The answer should be each line from the entries below that has the word "Import" in it.

[Task input]

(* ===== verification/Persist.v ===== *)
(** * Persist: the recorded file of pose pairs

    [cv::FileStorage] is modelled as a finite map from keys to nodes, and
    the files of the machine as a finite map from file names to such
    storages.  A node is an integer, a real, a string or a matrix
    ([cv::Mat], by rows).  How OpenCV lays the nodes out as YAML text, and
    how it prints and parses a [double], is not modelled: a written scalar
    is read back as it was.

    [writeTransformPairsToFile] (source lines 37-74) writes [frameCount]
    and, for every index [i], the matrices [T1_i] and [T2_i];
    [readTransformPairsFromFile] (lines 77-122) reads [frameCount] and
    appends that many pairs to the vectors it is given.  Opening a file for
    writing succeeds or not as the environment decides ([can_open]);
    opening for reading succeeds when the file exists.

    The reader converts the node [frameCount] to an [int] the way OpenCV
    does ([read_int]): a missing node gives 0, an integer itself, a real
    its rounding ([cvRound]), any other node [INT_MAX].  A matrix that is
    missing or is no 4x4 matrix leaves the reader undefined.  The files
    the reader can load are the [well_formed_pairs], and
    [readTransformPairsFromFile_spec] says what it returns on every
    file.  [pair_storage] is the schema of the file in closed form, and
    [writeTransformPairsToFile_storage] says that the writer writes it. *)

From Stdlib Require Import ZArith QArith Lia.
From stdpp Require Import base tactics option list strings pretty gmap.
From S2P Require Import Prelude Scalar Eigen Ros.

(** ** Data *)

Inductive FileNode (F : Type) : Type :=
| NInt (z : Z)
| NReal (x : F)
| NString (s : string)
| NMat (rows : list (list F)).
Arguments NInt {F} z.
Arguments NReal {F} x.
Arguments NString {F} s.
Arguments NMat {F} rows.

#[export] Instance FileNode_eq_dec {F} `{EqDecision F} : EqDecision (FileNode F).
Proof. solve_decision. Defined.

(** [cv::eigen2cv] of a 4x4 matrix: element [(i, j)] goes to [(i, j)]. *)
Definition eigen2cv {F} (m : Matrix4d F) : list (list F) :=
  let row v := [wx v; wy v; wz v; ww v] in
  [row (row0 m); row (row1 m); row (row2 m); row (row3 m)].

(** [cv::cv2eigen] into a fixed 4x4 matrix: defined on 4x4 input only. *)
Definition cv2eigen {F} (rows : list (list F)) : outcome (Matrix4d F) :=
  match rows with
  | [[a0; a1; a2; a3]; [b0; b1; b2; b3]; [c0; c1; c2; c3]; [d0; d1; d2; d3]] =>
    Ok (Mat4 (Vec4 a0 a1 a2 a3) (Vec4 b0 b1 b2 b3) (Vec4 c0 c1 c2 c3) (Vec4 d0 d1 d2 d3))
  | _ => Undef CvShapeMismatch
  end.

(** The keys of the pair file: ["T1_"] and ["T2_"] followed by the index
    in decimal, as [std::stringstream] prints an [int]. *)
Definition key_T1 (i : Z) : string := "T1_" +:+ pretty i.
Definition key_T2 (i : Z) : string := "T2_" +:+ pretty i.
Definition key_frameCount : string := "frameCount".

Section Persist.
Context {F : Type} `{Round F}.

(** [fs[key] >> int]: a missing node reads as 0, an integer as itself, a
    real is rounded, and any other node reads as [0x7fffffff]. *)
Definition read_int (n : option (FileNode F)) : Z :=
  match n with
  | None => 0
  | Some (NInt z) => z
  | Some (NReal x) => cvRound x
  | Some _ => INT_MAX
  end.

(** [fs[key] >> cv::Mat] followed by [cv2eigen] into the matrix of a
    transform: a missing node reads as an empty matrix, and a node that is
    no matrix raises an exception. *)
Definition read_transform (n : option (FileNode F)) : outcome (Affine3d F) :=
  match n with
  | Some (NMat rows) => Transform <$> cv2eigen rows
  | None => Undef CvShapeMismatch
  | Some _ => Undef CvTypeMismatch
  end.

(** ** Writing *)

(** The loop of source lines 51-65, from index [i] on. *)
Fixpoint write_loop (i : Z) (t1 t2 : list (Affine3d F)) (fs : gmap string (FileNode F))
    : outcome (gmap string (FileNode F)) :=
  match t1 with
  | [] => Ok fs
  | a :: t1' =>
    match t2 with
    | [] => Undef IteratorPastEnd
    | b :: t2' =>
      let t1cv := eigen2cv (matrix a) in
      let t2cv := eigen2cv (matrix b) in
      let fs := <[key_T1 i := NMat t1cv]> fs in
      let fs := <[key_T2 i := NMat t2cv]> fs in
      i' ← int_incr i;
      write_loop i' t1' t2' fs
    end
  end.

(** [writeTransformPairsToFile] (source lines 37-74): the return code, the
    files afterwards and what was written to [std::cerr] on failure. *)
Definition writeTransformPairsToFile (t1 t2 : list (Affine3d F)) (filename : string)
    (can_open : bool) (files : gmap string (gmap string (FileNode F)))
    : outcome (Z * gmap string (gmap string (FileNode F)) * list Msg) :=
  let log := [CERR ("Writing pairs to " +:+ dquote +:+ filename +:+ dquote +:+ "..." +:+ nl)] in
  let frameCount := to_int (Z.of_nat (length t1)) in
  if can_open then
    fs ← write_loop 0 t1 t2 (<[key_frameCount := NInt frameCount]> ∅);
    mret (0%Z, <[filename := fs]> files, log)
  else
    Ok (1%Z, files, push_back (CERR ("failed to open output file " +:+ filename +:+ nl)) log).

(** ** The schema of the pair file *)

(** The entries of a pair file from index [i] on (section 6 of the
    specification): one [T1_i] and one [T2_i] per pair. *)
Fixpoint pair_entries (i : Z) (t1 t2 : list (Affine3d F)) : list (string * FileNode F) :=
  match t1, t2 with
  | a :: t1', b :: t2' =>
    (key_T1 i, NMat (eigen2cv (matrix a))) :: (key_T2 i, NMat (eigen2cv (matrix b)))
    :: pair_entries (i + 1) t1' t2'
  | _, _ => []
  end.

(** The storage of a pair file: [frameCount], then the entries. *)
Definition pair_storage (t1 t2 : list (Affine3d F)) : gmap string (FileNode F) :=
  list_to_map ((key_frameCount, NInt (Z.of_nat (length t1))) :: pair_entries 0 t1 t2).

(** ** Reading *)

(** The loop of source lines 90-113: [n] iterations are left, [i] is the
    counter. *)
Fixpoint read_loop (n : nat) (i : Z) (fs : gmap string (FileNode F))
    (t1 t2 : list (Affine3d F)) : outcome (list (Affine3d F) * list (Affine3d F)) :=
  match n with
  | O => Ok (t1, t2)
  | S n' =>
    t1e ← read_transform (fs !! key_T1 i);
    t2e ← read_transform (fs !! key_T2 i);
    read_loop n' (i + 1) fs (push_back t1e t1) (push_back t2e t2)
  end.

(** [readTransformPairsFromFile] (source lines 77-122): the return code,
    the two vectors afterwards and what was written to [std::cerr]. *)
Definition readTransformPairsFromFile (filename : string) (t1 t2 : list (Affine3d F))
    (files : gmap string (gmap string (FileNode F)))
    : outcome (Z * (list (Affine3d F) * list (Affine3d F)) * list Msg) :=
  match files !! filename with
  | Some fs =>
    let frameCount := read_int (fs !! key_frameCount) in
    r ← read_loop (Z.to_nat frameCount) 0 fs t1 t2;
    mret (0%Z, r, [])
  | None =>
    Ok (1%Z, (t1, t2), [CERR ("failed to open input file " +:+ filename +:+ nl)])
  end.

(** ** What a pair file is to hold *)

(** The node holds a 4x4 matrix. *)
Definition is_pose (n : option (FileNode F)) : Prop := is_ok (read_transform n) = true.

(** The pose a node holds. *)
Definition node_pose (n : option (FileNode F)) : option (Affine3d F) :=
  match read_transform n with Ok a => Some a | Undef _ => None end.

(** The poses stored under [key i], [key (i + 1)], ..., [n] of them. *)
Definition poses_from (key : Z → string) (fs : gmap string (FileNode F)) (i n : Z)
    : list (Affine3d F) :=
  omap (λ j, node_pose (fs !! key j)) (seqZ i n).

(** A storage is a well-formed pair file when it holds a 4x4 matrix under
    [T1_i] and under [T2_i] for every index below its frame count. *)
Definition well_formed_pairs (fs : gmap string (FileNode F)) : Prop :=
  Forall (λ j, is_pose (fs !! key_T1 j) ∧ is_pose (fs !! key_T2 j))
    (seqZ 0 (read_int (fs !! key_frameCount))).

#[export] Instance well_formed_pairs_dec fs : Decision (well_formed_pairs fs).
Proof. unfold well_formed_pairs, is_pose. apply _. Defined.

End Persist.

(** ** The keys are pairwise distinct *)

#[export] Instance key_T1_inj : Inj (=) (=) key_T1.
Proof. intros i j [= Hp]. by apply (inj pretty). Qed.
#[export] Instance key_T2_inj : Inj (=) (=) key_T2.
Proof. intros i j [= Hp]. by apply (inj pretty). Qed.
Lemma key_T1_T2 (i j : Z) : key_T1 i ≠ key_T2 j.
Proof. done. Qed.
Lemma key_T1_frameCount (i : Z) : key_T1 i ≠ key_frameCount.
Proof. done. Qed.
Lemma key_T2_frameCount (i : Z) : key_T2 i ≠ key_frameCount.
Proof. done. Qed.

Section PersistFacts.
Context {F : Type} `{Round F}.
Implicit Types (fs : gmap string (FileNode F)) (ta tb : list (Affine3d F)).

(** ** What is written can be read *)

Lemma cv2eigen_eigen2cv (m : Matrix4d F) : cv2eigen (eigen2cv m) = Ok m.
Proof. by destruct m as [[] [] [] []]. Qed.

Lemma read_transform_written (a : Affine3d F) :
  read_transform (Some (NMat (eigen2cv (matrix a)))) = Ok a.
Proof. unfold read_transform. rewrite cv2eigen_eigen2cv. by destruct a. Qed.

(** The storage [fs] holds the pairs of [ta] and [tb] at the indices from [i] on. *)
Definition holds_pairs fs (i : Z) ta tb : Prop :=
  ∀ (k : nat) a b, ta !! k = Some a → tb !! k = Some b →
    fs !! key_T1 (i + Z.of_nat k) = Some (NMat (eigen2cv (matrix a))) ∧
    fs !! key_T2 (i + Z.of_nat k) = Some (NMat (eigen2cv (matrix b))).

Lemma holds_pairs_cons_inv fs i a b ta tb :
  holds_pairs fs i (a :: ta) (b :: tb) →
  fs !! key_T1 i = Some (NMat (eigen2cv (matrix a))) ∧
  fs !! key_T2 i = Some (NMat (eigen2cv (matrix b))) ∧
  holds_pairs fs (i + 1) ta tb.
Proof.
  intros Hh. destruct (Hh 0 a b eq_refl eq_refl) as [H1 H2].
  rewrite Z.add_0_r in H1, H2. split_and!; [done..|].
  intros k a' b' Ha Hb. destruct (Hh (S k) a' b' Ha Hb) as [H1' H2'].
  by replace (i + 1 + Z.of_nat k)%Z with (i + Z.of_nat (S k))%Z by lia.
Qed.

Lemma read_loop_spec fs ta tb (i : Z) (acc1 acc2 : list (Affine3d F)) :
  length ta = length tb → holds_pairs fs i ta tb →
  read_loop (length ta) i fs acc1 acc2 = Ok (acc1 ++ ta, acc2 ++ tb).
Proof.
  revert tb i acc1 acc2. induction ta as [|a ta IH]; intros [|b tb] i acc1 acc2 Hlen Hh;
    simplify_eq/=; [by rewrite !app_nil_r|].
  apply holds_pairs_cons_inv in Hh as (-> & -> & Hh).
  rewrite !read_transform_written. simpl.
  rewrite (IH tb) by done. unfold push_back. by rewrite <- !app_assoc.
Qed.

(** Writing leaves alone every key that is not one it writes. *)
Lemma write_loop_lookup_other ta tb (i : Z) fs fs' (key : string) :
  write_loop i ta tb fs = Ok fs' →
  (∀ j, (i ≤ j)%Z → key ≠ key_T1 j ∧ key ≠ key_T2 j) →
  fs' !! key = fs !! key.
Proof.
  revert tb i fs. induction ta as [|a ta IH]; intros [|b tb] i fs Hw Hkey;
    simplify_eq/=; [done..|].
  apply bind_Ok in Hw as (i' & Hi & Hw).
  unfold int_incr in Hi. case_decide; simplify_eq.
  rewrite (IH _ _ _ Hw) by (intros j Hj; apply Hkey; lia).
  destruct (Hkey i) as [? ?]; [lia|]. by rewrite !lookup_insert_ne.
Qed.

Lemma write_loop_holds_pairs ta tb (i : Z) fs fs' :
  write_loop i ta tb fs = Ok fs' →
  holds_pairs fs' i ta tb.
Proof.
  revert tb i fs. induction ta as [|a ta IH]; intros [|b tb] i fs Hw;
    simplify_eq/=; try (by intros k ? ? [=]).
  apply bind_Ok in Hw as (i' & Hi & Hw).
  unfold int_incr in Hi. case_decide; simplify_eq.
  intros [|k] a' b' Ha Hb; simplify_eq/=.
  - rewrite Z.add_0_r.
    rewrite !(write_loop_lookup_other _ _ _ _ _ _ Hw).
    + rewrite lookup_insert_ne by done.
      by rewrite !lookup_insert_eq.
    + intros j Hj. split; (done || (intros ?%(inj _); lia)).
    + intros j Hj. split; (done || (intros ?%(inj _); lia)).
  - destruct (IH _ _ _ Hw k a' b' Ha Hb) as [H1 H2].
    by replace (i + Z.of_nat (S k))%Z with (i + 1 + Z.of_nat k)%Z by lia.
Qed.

[/Task input]
[Task input]

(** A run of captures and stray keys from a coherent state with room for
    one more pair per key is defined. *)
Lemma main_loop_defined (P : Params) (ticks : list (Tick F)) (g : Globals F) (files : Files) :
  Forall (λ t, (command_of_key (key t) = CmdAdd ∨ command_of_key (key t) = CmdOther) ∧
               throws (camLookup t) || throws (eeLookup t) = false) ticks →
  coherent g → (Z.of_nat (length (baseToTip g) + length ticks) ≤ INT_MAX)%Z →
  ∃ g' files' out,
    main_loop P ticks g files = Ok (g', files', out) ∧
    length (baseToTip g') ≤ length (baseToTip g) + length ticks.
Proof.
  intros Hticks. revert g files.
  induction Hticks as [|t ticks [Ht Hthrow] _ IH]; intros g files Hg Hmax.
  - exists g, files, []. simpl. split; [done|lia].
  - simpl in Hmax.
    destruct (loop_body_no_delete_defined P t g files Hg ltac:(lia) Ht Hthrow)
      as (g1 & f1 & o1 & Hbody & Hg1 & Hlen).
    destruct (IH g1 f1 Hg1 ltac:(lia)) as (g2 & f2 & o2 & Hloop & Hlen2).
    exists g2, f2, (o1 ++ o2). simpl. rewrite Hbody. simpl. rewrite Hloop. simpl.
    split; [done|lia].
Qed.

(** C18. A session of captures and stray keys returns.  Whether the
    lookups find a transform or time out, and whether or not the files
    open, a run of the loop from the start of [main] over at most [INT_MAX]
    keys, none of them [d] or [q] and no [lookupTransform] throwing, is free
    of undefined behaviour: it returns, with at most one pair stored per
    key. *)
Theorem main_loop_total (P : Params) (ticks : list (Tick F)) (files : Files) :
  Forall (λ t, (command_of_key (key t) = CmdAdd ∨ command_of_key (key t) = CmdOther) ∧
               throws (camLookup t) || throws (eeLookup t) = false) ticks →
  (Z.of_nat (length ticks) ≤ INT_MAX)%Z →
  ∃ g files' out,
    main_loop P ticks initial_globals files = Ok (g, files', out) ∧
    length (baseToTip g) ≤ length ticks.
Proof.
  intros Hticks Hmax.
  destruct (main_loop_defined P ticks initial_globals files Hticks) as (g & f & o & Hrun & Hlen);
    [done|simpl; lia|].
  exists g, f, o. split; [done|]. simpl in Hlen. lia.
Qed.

[/Task input]

● Response for this exercise
From Stdlib Require Import ZArith QArith Lia.
From stdpp Require Import base tactics option list strings pretty gmap.
From S2P Require Import Prelude Scalar Eigen Ros.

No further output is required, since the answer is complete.